Work required
Reproduce word for word, from the entries below, the line with "match rowElements with", the line with "(** The store", and every line between them, and nothing more.

Extracted material
______________________________
Definition noGhost : GhostState :=
  mkGhostState false false false false None None 0 [] [].

Record Store : Type := mkStore {
  editorElements : list Element;
  maxTime : Q;
  selectedIds : list string;
  ghostState : GhostState
}.

Definition withGhost (s : Store) (g : GhostState) : Store :=
  mkStore (editorElements s) (maxTime s) (selectedIds s) g.

Definition withElements (s : Store) (l : list Element) : Store :=
  mkStore l (maxTime s) (selectedIds s) (ghostState s).

(** [dropRef.current.getBoundingClientRect()]; a rendered row has
    [0 < width]. *)
Record Rect : Type := mkRect { rectLeft : Q; width : Q }.

(** The calls the drop handler makes on store methods that live outside
    these two files.  The position of [finishMultiGhostDrag] is [None] when
    it is [NaN]. *)
Inductive StoreCall : Type :=
| FinishGhostDrag (finalPosition : Q) (rowIndex : Z)
| FinishAnimationGhostDrag (finalPosition : Q) (rowIndex : Z)
| FinishMultiGhostDrag (finalPosition : option Q)
| ShiftRowsDown (fromRow : Z)
| AddImageLocal (targetRow : Z) (startTime : Q)
| AddAnimation (targetRow : Z) (absoluteStart absoluteEnd : Q).

(** [overlays[0]?.type] *)
Definition rowType (overlays : list Element) : option string :=
  match overlays with
  | [] => None
  | e :: _ => Some (type e)
  end.

(** [arr.find(el => el.id === i)] and [arr.findIndex(el => el.id === i)];
    [findIndex] gives [None] for JavaScript's [-1]. *)
Definition findById (i : string) (l : list Element) : option Element :=
  find (fun el => String.eqb (id el) i) l.


(** [Math.max(0, Math.min(store.maxTime, anchor + deltaTime))] with
    [deltaTime = (deltaX / width) * maxTime] and
    [deltaX = clientX - initialClientX].  On a rectangle of width [0] the
    division yields [NaN] or an infinity in JavaScript, which [Q] does not
    have ([x / 0] is [0] in [Q]): [deltaTime] stands for the code on
    rectangles with [0 < width] only, and every statement about a position
    assumes that. *)
Definition deltaTime (s : Store) (rect : Rect) (clientX initialX : Q) : Q :=
  ((clientX - initialX) / width rect) * maxTime s.

Definition clampToTimeline (s : Store) (v : Q) : Q :=
  Qmax 0 (Qmin (maxTime s) v).

(** [if (ghostState.initialClientX === null) ghostState.initialClientX = x] *)
Definition anchorPointer (g : GhostState) (clientX : Q) : GhostState :=
  match initialClientX g with
  | Some _ => g
  | None =>
      mkGhostState (isDragging g) (isMultiDragging g) (isAnimationDrag g)
                   (isGalleryDragging g) (draggedElement g) (Some clientX)
                   (initialElementStart g) (initialElementStarts g)
                   (selectedElements g)
  end.

(** [clientX - ghostState.initialClientX]: in arithmetic [null] is [0]. *)
Definition nullAsZero (v : option Q) : Q :=
  match v with
  | Some q => q
  | None => 0
  end.

(** *** Store methods called by the handlers *)










(** Modelled from the spec: [store.shiftRowsDown], which is not in the two
    source files.  Section 3: all rows at or after index [N] move down by
    one. *)
Definition shiftRowsDown (s : Store) (fromRow : Z) : Store :=
  withElements s
    (map (fun el => if Z.leb fromRow (row el) then withRow el (row el + 1) else el)
         (editorElements s)).

(** *** The timeline-item branch of [drop] *)

(** Single ghost drop (lines 574-607).  The result is the store as the
    handler itself leaves it and the store calls it makes, in order. *)
Definition dropSingleGhost (s : Store) (overlays : list Element) (rowIndex : Z)
    (rect : Rect) (clientX : Q) : Store * list StoreCall :=
  let g := ghostState s in
  match draggedElement g with
  | None => (s, [])
  | Some dragged =>
      if Compat.isCompatible (rowType overlays) (type dragged) then
        let g' := anchorPointer g clientX in
        let dt := deltaTime s rect clientX (nullAsZero (initialClientX g')) in
        let finalPosition := clampToTimeline s (initialElementStart g' + dt) in
        (withGhost s g',
         [if isAnimationDrag g' then FinishAnimationGhostDrag finalPosition rowIndex
          else FinishGhostDrag finalPosition rowIndex])
      else (s, [])
  end.



(** *** The multi-ghost branch of [handleHover] (lines 357-413) *)





(** *** Gap scan of the gallery-image fallback (lines 644-690) *)

(** One run of
    [for (let i = 0; i <= sortedElements.length; i++)] with [k] iterations
    left, from index [i]; [Some t] is [startTime = t; hasSpace = true]. *)
Fixpoint gapLoop (sortedElements : list Element) (maxT minGap : Q)
    (k i : nat) : option Q :=
  match k with
  | O => None
  | S k' =>
      let currentStart :=
        if Nat.eqb i 0 then 0
        else nth (i - 1) (map tfEnd sortedElements) 0 in
      let nextStart :=
        if Nat.eqb i (List.length sortedElements) then maxT
        else nth i (map tfStart sortedElements) 0 in
      if Qle_bool minGap (nextStart - currentStart) then Some currentStart
      else gapLoop sortedElements maxT minGap k' (S i)
  end.

Definition byStart (a b : Element) : bool :=
  negb (Qle_bool (tfStart a - tfStart b) 0).

(** [(startTime, hasSpace)] after the scan.  [minGap] is the literal of the
    copy of the scan at hand: [5000] in the image branches, [10000] in the
    video branches. *)
Definition findSpace (s : Store) (rowIndex : Z) (minGap : Q) : Q * bool :=
  let rowElements := filter (fun el => Z.eqb (row el) rowIndex) (editorElements s) in
  match rowElements with
  | [] => (0, true)
  | _ =>
      let sortedElements := jsSort byStart rowElements in
      match gapLoop sortedElements (maxTime s) minGap
                    (S (List.length sortedElements)) 0 with
      | Some t => (t, true)
      | None => (0, false)
      end
  end.

(** The store calls of a gallery-image drop when no ghost is active. *)
Definition dropGalleryImageFallback (s : Store) (rowIndex : Z) : list StoreCall :=
  let '(startTime, hasSpace) := findSpace s rowIndex 5000 in
  if hasSpace then [AddImageLocal rowIndex startTime]
  else [ShiftRowsDown (rowIndex + 1); AddImageLocal (rowIndex + 1) 0].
______________________________
The completed task
  match rowElements with
  | [] => (0, true)
  | _ =>
      let sortedElements := jsSort byStart rowElements in
      match gapLoop sortedElements (maxTime s) minGap
                    (S (List.length sortedElements)) 0 with
      | Some t => (t, true)
      | None => (0, false)
      end
  end.

(** The store calls of a gallery-image drop when no ghost is active. *)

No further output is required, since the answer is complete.